Valorizar a vida é o lema. Vivenciar o Bem é o tema. Amar a vida é o compêndio da vida feliz.

*

Aproveitemos as lições colhidas com a Visão de Eurípedes3:

Começara Eurípedes Barsanulfo, o apóstolo da mediunidade, em Sacramento, no Estado de Minas Gerais, a observar-se fora do corpo físico, em admirável desdobramento, quando, certa feita, à noite, viu a si próprio em prodigiosa volitação. (…)

Envergava forma leve, respirando num oceano de ar mais leve ainda… Viajou, viajou, à maneira de pássaro teleguiado, até que se reconheceu em campina verdejante. Reparava na formosa paisagem, quando não longe, avistou um homem que meditava, envolvido por doce luz.

Como que magnetizado pelo desconhecido, aproximou-se…

Houve, porém, um momento, em que estacou, trêmulo.

Algo lhe dizia no íntimo para que não avançasse mais…

E num deslumbramento de júbilo, reconheceu-se na presença do Cristo.

Baixou a cabeça, esmagado pela honra imprevista, (…)

Ofuscado pela grandeza do momento, começou a chorar…

Grossas lágrimas banhavam-lhe o rosto, quando adquiriu coragem e ergueu os olhos, humilde.

Viu, porém, que Jesus também chorava…

Traspassado de súbito sofrimento, por ver-lhe o pranto, desejou fazer algo que pudesse reconfortar o Amigo Sublime… (…)

Mas estava como que chumbado ao solo estranho…

Recordou, no entanto, os tormentos do Cristo, a se perpetuarem nas criaturas que até hoje, na Terra, lhe atiram incompreensão e sarcasmo…

Nessa linha de pensamento, não se conteve.

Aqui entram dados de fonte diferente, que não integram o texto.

Lemma CompareAndDelete_refines s A l path prevValue prevIndex now : store_ok s A l -> s_CurrentIndex s < two64 - 1 ->
  refines s A l (CompareAndDelete range s path prevValue prevIndex now) (v_step (abs s A) (OpCompareAndDelete path prevValue prevIndex) now).
Proof.
  intros Hs Hmax. pose proof Hs as [HA Ht _ _ _ _ _ Hidx _]. unfold CompareAndDelete, v_step. cbn [abs v_index v_readonly v_tree]. fold (abs s A).
  rewrite Clean_Join. set (p := names_of path) in *. u64_simp.
  assert (internalGet s (render p) = Ok (find_path s A [] p)) as -> by (by apply get_clean). cbn [gobind]. pose proof (find_spec s A p HA) as Hf.
  destruct (find_path s A [] p) as [q|err]; [|destruct Hf as [_ ->]; by apply refused].
  destruct Hf as (n & Hq & Hn & Hpath & ->). unfold deref at 1. rewrite Hn. cbn [gobind]. cbn [view a_dir a_created].
  destruct (IsDir n) eqn:Hd; [by apply refused|].
  pose proof (Compare_spec n prevValue prevIndex) as Hcmp. destruct (Compare n prevValue prevIndex) as [ok which].
  fold (view n). destruct (v_compare (view n) prevValue prevIndex) as [cause|].
  { destruct Hcmp as [-> ->]. cbn [negb]. by apply refused. }
  rewrite Hcmp. cbn [negb]. set (si := s <| s_CurrentIndex := s_CurrentIndex s + 1 |>).
  rewrite (Repr_show si q n p) by done. cbn [gobind]. match goal with |- context [Remove _ _ _ _ _ _ (Some ?ev)] => set (e := ev) end.
  assert (p <> []) as Hne.
  { intros E. rewrite E, (to_root _ _ HA) in Hq. inv Hq. destruct (root_dir s A HA) as (n' & Hn' & Hd'). congruence. }
  destruct (remove_op range Hrange None si A p q (Some e)) as (s1 & paths & Hrm & Hrem & Hpaths);
    [by apply (tree_ext s)|apply Hs|by destruct Ht|done..|].
  assert (Remove range (fuel_of si) si q false false (Some e) = Ok (s1, None)) as ->.
  { unfold fuel_of in *. rewrite (Remove_flags range _ si q n) by done. unfold IsDir in Hd. by destruct (n_Children n). }
  cbn [gobind]. pose proof Hrem as (_ & _ & _ & _ & (_ & _ & Ei & _)).
  destruct (removal_published s A l p (s1 <| s_CurrentIndex := s_CurrentIndex s |>) e paths CompareAndDeleteSuccess Hs Hne (names_of_ok _))
    as (s2 & Hn2 & Habs & Hout); [|done..|].
  { destruct Hrem as (HA1 & Ht1 & Hc1 & Hd1 & (E1 & E2 & E3 & E4 & E5 & E6)).
    split_and!; [by apply (tree_ext s1)|by destruct Ht1|exact Hc1|exact Hd1|by split_and!]. }
  cbn zeta in *. assert (s_notify s1 e = Ok s2) as ->.
  { rewrite <- Hn2. f_equal. destruct s1. cbn in Ei. unfold upd; cbn. by rewrite Ei. }
  cbn [gobind]. eexists _, _, _. split; [done|]. split; [|exact Hout]. by rewrite Habs.
Qed.

(** Every operation returns, does what the specification says, and keeps the
    invariant of the store. *)
Lemma do_op_refines s A l o now : store_ok s A l -> s_CurrentIndex s < two64 - 1 ->
  refines s A l (do_op range s o now) (v_step (abs s A) o now).
Proof.
  intros Hs Hmax. destruct o.
  - by apply Create_refines.
  - by apply Set_refines.
  - by apply Update_refines.
  - by apply CompareAndSwap_refines.
  - by apply Delete_refines.
  - by apply CompareAndDelete_refines.
Qed.
End ops.
(* ===== verification/V2Reach.v ===== *)
(** * Every state of the version 2 store is well formed

    All the operations on the store and on its watchers, in any order: the
    pointers, the heap of expiring keys, the history and the lists of watchers
    agree in every state that is reached, and nothing panics but the removal
    of a watcher that was removed before. *)

From S2P Require Import Prelude Proto OrderedMap GoPath TTLHeap V2Event WatcherHub V2Store V2Tree V2Spec V2Refine V2Ops V2OpsSpec V2Run V2Expire V2Watch V2Get.

(** ** The client's side of a watcher *)

Lemma wh_set_twice wh w x y : wh_set (wh_set wh w x) w y = wh_set wh w y.
Proof. unfold wh_set, upd; cbn. by rewrite insert_insert_eq. Qed.

Lemma watcher_recv_spec wh w x : hub_ok wh -> wh_heap wh !! w = Some x ->
  exists wh' r, watcher_recv wh w = Ok (wh', r) /\ hub_ok wh' /\ hub_rest wh wh' /\ r = head (w_eventChan x) /\
    wh_heap wh' !! w = Some (x <| w_eventChan := tail (w_eventChan x) |>).
Proof.
  intros [Hcore Htidy] Hx. unfold watcher_recv, wh_deref. rewrite Hx. cbn [gobind].
  destruct (w_eventChan x) as [|e es] eqn:Hc.
  - exists wh, None. split_and!; [done..|]. rewrite Hx. f_equal. destruct x; cbn in *. by subst.
  - exists (wh_set wh w (x <| w_eventChan := es |>)), (Some e). split_and!; [done| |done|done|].
    + split; [|done]. apply (core_set wh w x); [done..|]. intros Hr. destruct (hc_chan _ Hcore w x Hx Hr) as [Hcl Hns].
      split; [done|]. intros Hst. specialize (Hns Hst). congruence.
    + unfold wh_set, upd; cbn. by rewrite lookup_insert_eq.
Qed.

Lemma watcher_Remove_spec wh w x : hub_ok wh -> wh_heap wh !! w = Some x -> w_closed x = false ->
  exists wh' x', watcher_Remove wh w = Ok wh' /\ hub_ok wh' /\ hub_rest wh wh' /\
    wh_heap wh' !! w = Some x' /\ w_closed x' = true /\ registered x' = None.
Proof.
  intros [Hcore Htidy] Hx Hcl. unfold watcher_Remove. assert (wh_deref wh w = Ok x) as -> by (unfold wh_deref; by rewrite Hx).
  cbn [gobind]. rewrite Hcl. set (xc := x <| w_closed := true |>). set (wh1 := wh_set wh w xc).
  assert (wh_deref wh1 w = Ok xc) as Hd1 by (unfold wh_deref, wh1, wh_set, upd; cbn; by rewrite lookup_insert_eq).
  assert (registered x = None -> hub_ok wh1) as Hout.
  { intros Hr. split; [|done]. apply (core_set wh w x); [done..|]. rewrite Hr. by intros [? ?]. }
  assert (wh_heap wh1 !! w = Some xc) as Hx1 by (unfold wh1, wh_set, upd; cbn; by rewrite lookup_insert_eq).
  destruct (w_remove x) as [key|] eqn:Hrm.
  2:{ exists wh1, xc. assert (registered x = None) as Hr by (unfold registered; rewrite Hrm; by destruct (w_removed x)). split_and!; auto; done. }
  unfold watcher_remove. rewrite Hd1. cbn [gobind]. change (w_remove xc) with (w_remove x). change (w_removed xc) with (w_removed x). rewrite Hrm.
  destruct (w_removed x) eqn:Hrd.
  { exists wh1, xc. assert (registered x = None) as Hr by (unfold registered; by rewrite Hrd). split_and!; auto; done. }
  eexists _, (xc <| w_removed := true |>). split; [done|]. unfold wh1. rewrite wh_set_twice.
  assert (registered x = Some key) as Hr by (unfold registered; by rewrite Hrd).
  pose proof (core_unlink wh w x (xc <| w_removed := true |>) key Hcore Hx Hr eq_refl) as Hcore'.
  set (wh2 := upd wh_count _ _) in Hcore'. split_and!.
  - split; [by apply core_drop_empty|]. apply drop_empty_tidy. intros k l Hne Hl. unfold wh2, wh_unlink, wh_set, upd in Hl; cbn in Hl.
    rewrite lookup_alter_ne in Hl by done. by eapply Htidy.
  - destruct (drop_empty_at wh2 key) as (E1 & E2 & _). by split.
  - change (wh_heap (wh_drop_empty wh2 key) !! w = Some (xc <| w_removed := true |>)). rewrite drop_empty_heap.
    unfold wh2, wh_unlink, wh_set, upd; cbn. by rewrite lookup_insert_eq.
  - done.
  - done.
Qed.

Lemma store_hub s A l wh' : store_ok s A l -> hub_ok wh' -> wh_EventHistory wh' = wh_EventHistory (s_WatcherHub s) -> store_ok (s <| s_WatcherHub := wh' |>) A l.
Proof.
  intros [HA [] Hh Hl Hlast Hc Hro Hi Hn] Hh' E. constructor; cbn; rewrite ?E; try done. by apply (tree_ext s).
Qed.

(** ** All the steps *)

Inductive vcall :=
| CallOp (o : vop) (now : Z)
| CallGet (path : str) (recursive sorted : bool) (now : Z)
| CallWatch (key : str) (recursive stream : bool) (since : Z)
| CallExpire (cutoff now : Z)
| CallRecv (w : Z)
| CallRemove (w : Z).

Section reach.
  Context (range : gmap str Z -> list (str * Z)) (Hrange : forall m, range m ≡ₚ map_to_list m).

(** The store after a call. *)
Definition do_vcall (s : store) (c : vcall) : outcome store :=
  match c with
  | CallOp o now => let! '(s, _) := do_op range s o now in Ok s
  | CallGet path recursive sorted now => let! '(s, _) := Get range s path recursive sorted now in Ok s
  | CallWatch key recursive stream since => let! '(s, _) := Watch s key recursive stream since in Ok s
  | CallExpire cutoff now => DeleteExpiredKeys range s cutoff now
  | CallRecv w => let! '(wh, _) := watcher_recv (s_WatcherHub s) w in Ok (s <| s_WatcherHub := wh |>)
  | CallRemove w => let! wh := watcher_Remove (s_WatcherHub s) w in Ok (s <| s_WatcherHub := wh |>)
  end.

(** A call that a client can make: on a watcher it was given and has not
    removed, with an index of 64 bits, before the index of the store wraps. *)
Definition call_ok (s : store) (c : vcall) : Prop :=
  s_CurrentIndex s + Z.of_nat (h_Len (s_ttlKeyHeap s)) < two64 - 1 /\
  match c with
  | CallWatch _ _ _ since => 0 <= since < two64
  | CallRecv w => is_Some (wh_heap (s_WatcherHub s) !! w)
  | CallRemove w => exists x, wh_heap (s_WatcherHub s) !! w = Some x /\ w_closed x = false
  | _ => True
  end.

Lemma do_vcall_ok s A l c : store_ok s A l -> call_ok s c -> exists s' A' l', do_vcall s c = Ok s' /\ store_ok s' A' l'.
Proof.
  intros Hs [Hmax Hc]. destruct c as [o now|path recursive sorted now|key recursive stream since|cutoff now|w|w]; cbn [do_vcall].
  - destruct (do_op_refines range Hrange s A l o now Hs ltac:(lia)) as (s' & A' & r & -> & _ & Hout). cbn [gobind].
    destruct r; [destruct Hout as [? _]|destruct Hout as [? _]]; eauto.
  - pose proof (get_ok range Hrange s A l path recursive sorted now Hs) as (f & r & ->). cbn [gobind].
    exists (Inc s f), A, l. split; [done|by apply store_Inc].
  - destruct (Watch_spec s A l key recursive stream since Hs ltac:(lia) Hc) as (s' & r & -> & Hr). cbn [gobind].
    destruct r as [w|err]; [destruct Hr as (? & _); eauto|destruct Hr as (-> & _); eauto].
  - destruct (expire_loop_spec range Hrange (fun _ _ _ => True) (S (h_Len (s_ttlKeyHeap s))) s A l cutoff now)
      as (s' & A' & l' & ? & ? & _); [done|done|done|lia..|]. eauto.
  - destruct Hc as [x Hx]. destruct (watcher_recv_spec _ w x (so_hub _ _ _ Hs) Hx) as (wh' & r & -> & Hh & [E _] & _). cbn [gobind].
    eexists _, A, l. split; [done|]. by apply store_hub.
  - destruct Hc as (x & Hx & Hcl). destruct (watcher_Remove_spec _ w x (so_hub _ _ _ Hs) Hx Hcl) as (wh' & x' & -> & Hh & [E _] & _). cbn [gobind].
    eexists _, A, l. split; [done|]. by apply store_hub.
Qed.

Inductive reached (names : list str) : store -> Prop :=
| reached_new s : newStore ((fun n => render [n]) <$> names) = Ok s -> reached names s
| reached_call s c s' : reached names s -> call_ok s c -> do_vcall s c = Ok s' -> reached names s'.

(** C12. Every state of a version 2 store is well formed, whatever calls were
    made on it and on its watchers: there is a tree of paths that the nodes'
    paths, parents and maps of children agree with, the heap has the expiring
    nodes of that tree in heap order, the history has consecutive events up to
    the current index, the lists of watchers agree with the watchers and their
    number; and each further call returns. *)
Theorem v2_store_well_formed names s : Forall name_ok names -> NoDup names -> reached names s ->
  (exists A l, store_ok s A l) /\ forall c, call_ok s c -> is_Ok (do_vcall s c).
Proof.
  intros Hok Hnd Hr. assert (exists A l, store_ok s A l) as (A & l & Hs).
  { induction Hr as [s Hnew|s c s' _ (A & l & Hs) Hc Hdo].
    - destruct (newStore_spec names Hok Hnd) as (s' & A & Hnew' & Hs & _). rewrite Hnew in Hnew'. inv Hnew'. eauto.
    - destruct (do_vcall_ok s A l c Hs Hc) as (s1 & A1 & l1 & Hdo1 & Hs1). rewrite Hdo in Hdo1. inv Hdo1. eauto. }
  split; [eauto|]. intros c Hc. destruct (do_vcall_ok s A l c Hs Hc) as (s1 & _ & _ & Hdo & _). by exists s1.
Qed.
End reach.
(* ===== verification/V2Json.v ===== *)
(** * What the version 2 store saves: [Save], [SaveNoCopy] and [Recovery] of
    [src/store/store.go], with the structures they encode: [node] of
    [src/store/node.go], [Event] of [src/store/event.go], [NodeExtern] of
    [src/store/node_extern.go]

    The documents that [json.Marshal] makes of a store, as trees with the
    fields of the structures: a field that the structure leaves out when it is
    empty is an option.  Strings are made valid UTF-8 by the encoder.  A time
    is the instant that its text stands for, and is refused outside the years
    0 to 9999.  The text of a document is not modelled.

    [json.Unmarshal] decodes into the store as it is: the root, the hub and the
    history are there and are written over, the map of the root's children
    keeps what it has, a slot of the history that has an event is decoded into
    that event, and what a document leaves out stays. *)

From S2P Require Import Prelude Proto OrderedMap GoPath TTLHeap V2Event WatcherHub V2Store V2Tree V2Spec V2Refine V2Ops V2OpsSpec V2Run V2Clone.

(** ** Strings *)

Definition within (lo hi c : Z) : bool := (lo <=? c) && (c <=? hi).
Definition cont (c : Z) : bool := within 128 191 c.

(** The bytes of the first rune of a string, by [utf8.DecodeRuneInString]; 0
    for an invalid byte. *)
Definition rune_len (s : str) : nat :=
  match s with
  | [] => 0%nat
  | a :: s1 =>
      if a <? 128 then 1%nat else
      match s1 with
      | [] => 0%nat
      | b :: s2 =>
          if within 194 223 a && cont b then 2%nat else
          match s2 with
          | [] => 0%nat
          | c :: s3 =>
              if ((a =? 224) && within 160 191 b || (within 225 236 a || within 238 239 a) && cont b || (a =? 237) && within 128 159 b) && cont c
              then 3%nat else
              match s3 with
              | [] => 0%nat
              | d :: _ =>
                  if ((a =? 240) && within 144 191 b || within 241 243 a && cont b || (a =? 244) && within 128 143 b) && cont c && cont d
                  then 4%nat else 0%nat
              end
          end
      end
  end.
Lemma ttsStep_live creds s e : liveInv s → liveInv (ttsStep creds s e).
Proof.
  intros Hinv. pose proof Hinv as (H1 & H2 & H3).
  destruct e as [throws text c|h|k r|k err|throws| |g|m]; cbn [ttsStep].
  - unfold textToSpeech.
    assert (∀ x, liveInv (invoke None (onError c) x s)) as Hinvoke.
    { intros x. destruct (invoke_fields None (onError c) x s)
        as (E1 & E2 & E3 & E4 & E5).
      unfold liveInv. rewrite E1, E2, E3, E4, E5. done. }
    destruct text as [| | | |[|ch t]| |]; try apply Hinvoke.
    destruct creds; cbn [negb]; [|apply Hinvoke].
    destruct (isSynthesizerBusy s) eqn:Hb.
    + unfold queueRequest, processQueue. cbn [isSynthesizerBusy setQueue snd].
      rewrite Hb, orb_true_r. repeat split;
        cbn [isSynthesizerBusy outstanding requestQueue closures timers];
        auto.
    + pose proof (textToSpeechInternal_live throws (ch :: t) c s H3) as H.
      by destruct (textToSpeechInternal throws (ch :: t) c s).
  - destruct h as [|k]; [done|]. cbn [stop].
    destruct (closures s !! k) as [cl|] eqn:Hk; [|done].
    destruct (isInterrupted cl); [done|].
    apply cleanup_live. cbn [outstanding closures sdk setClosures].
    intros j Hj. destruct (decide (j = k)) as [->|Hne];
      [rewrite lookup_insert_eq; eauto|rewrite lookup_insert_ne by done; auto].
  - case_bool_decide as Hk; [|done]. unfold onSpeakResult.
    cbn [closures setOutstanding].
    destruct (H3 k Hk) as [cl ->].
    match goal with |- liveInv (cleanup k _ ?s0) =>
      assert (outstanding s0 = answered k (outstanding s) ∧ closures s0 = closures s)
        as [Eo Ec]
    end.
    { repeat case_match;
        rewrite ?(proj1 (proj2 (proj2 (invoke_fields _ _ _ _)))),
                ?(proj2 (proj2 (proj2 (proj2 (invoke_fields _ _ _ _)))));
        done. }
    apply cleanup_live. rewrite Eo, Ec. intros j Hj.
    apply H3. unfold answered in Hj. by apply list_elem_of_filter in Hj as [_ ?].
  - case_bool_decide as Hk; [|done]. unfold onSpeakError.
    cbn [closures setOutstanding].
    destruct (H3 k Hk) as [cl ->].
    apply cleanup_live.
    rewrite (proj1 (proj2 (proj2 (invoke_fields _ _ _ _)))),
            (proj2 (proj2 (proj2 (proj2 (invoke_fields _ _ _ _))))).
    cbn [outstanding closures]. intros j Hj.
    apply H3. unfold answered in Hj. by apply list_elem_of_filter in Hj as [_ ?].
  - destruct (timers s) as [|n]; [done|]. unfold timerBody.
    apply processQueue_live; done.
  - unfold cleanupSynthesizer.
    destruct (persistentSynthesizer s);
      repeat split; cbn [isSynthesizerBusy outstanding requestQueue closures
                         timers setProcessing setQueue setBusy setSynthesizer sdk];
      try done.
  - unfold setVoiceGender.
    destruct (match g with VString n => _ | _ => None end) as [g'|]; [|done].
    cbn [persistentSynthesizer setGender].
    destruct (persistentSynthesizer s); done.
  - unfold setPerformanceMode. repeat case_match; done.
Qed.

Lemma liveInv_run creds es s : liveInv s → liveInv (ttsRun creds s es).
Proof.
  revert s. induction es as [|e es IH]; intros s H; [done|].
  simpl. apply IH. by apply ttsStep_live.
Qed.

Lemma liveInv_initial : liveInv initialTts.
Proof. repeat split; simpl; try done. intros k Hk. by apply elem_of_nil in Hk. Qed.

(** X20.  The queue never stalls.  In every state the module can reach:
    while it is busy, the SDK still owes it an answer; while a request is
    queued, the module is busy or a timer of [cleanup] is set; and every
    answer of the SDK that is still owed, a result or an error, clears the
    busy flag and sets a timer, leaving the queue as it is for that timer.
    So a queued request always has an event to wait for. *)
Theorem queue_never_stalls (creds : bool) (es : list ttsEvent) :
  let s := ttsRun creds initialTts es in
  (isSynthesizerBusy s = true → outstanding s ≠ [])
  ∧ (requestQueue s ≠ [] → isSynthesizerBusy s = true ∨ 0 < timers s)
  ∧ (∀ k e, k ∈ outstanding s →
       (∃ r, e = SdkResult k r) ∨ (∃ err, e = SdkError k err) →
       let s' := ttsStep creds s e in
       isSynthesizerBusy s' = false
       ∧ timers s' = S (timers s)
       ∧ requestQueue s' = requestQueue s
       ∧ outstanding s' = answered k (outstanding s)).
Proof.
  intros s.
  destruct (liveInv_run creds es initialTts liveInv_initial) as (H1 & H2 & H3).
  fold s in H1, H2, H3.
  split; [done|]. split; [done|].
  intros k e Hk He s'. subst s'.
  destruct (H3 k Hk) as [cl Hcl].
  assert (∀ j, j ∈ answered k (outstanding s) → is_Some (closures s !! j)) as H3'.
  { intros j Hj. apply H3. unfold answered in Hj.
    by apply list_elem_of_filter in Hj as [_ ?]. }
  destruct He as [[r ->]|[err ->]]; cbn [ttsStep];
    rewrite bool_decide_eq_true_2 by done.
  - unfold onSpeakResult. cbn [closures setOutstanding]. rewrite Hcl.
    match goal with |- context [cleanup k ?c ?s0] =>
      assert (outstanding s0 = answered k (outstanding s)
              ∧ requestQueue s0 = requestQueue s ∧ timers s0 = timers s
              ∧ closures s0 = closures s)
        as (Eo & Eq & Et & Ec);
      [|destruct (cleanup_live k c s0) as (_ & -> & -> & -> & ->);
        [by rewrite Eo, Ec|by rewrite Eo, Eq, Et]]
    end.
    repeat case_match;
      rewrite ?(proj1 (proj2 (proj2 (invoke_fields _ _ _ _)))),
              ?(proj1 (proj2 (invoke_fields _ _ _ _))),
              ?(proj1 (proj2 (proj2 (proj2 (invoke_fields _ _ _ _))))),
              ?(proj2 (proj2 (proj2 (proj2 (invoke_fields _ _ _ _)))));
      done.
  - unfold onSpeakError. cbn [closures setOutstanding]. rewrite Hcl.
    match goal with |- context [cleanup k ?c ?s0] =>
      assert (outstanding s0 = answered k (outstanding s)
              ∧ requestQueue s0 = requestQueue s ∧ timers s0 = timers s
              ∧ closures s0 = closures s)
        as (Eo & Eq & Et & Ec);
      [|destruct (cleanup_live k c s0) as (_ & -> & -> & -> & ->);
        [by rewrite Eo, Ec|by rewrite Eo, Eq, Et]]
    end.
    rewrite ?(proj1 (proj2 (proj2 (invoke_fields _ _ _ _)))),
            ?(proj1 (proj2 (invoke_fields _ _ _ _))),
            ?(proj1 (proj2 (proj2 (proj2 (invoke_fields _ _ _ _))))),
            ?(proj2 (proj2 (proj2 (proj2 (invoke_fields _ _ _ _)))));
      done.
Qed.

Abriu a boca e falou suplicante:

 “Senhor, por que choras?”

O interpelado não respondeu.

Mas desejando certificar-se de que era ouvido, Eurípedes reiterou:

 “Choras pelos descrentes do mundo?”

Enlevado, o missionário de Sacramento notou que o Cristo lhe correspondia agora ao olhar. (…)

 “Não, meu filho, não sofro pelos descrentes aos quais devemos amor. Choro por todos os que conhecem o Evangelho, mas não o praticam…”

Eurípedes não saberia descrever o que se passou então.

Como se caísse em profunda sombra, ante a dor que a resposta lhe trouxera, desceu, desceu…

E acordou no corpo de carne. (…)

E desde aquele dia, sem comunicar a ninguém a divina revelação que lhe vibrava na consciência, entregou-se aos necessitados e aos doentes, sem repouso sequer de um dia, servindo até a morte.

 

Referências:

1 BÍBLIA, N.T. Mateus. O novo testamento: português e inglês. Tradução de João Ferreira de Almeida. Campinas: Os Gideões Internacionais do Brasil, 1988. cap. 7, vers. 24 a 27.

2 KARDEC, Allan. O Evangelho segundo o Espiritismo. 118. ed. Rio de Janeiro: FEB, 2001. cap. 17, item 3.

3 XAVIER, Francisco Cândido; VIEIRA, Waldo. A vida escreve. Pelo Espírito Hilário Silva. Rio de Janeiro: FEB, 1986, cap. 27.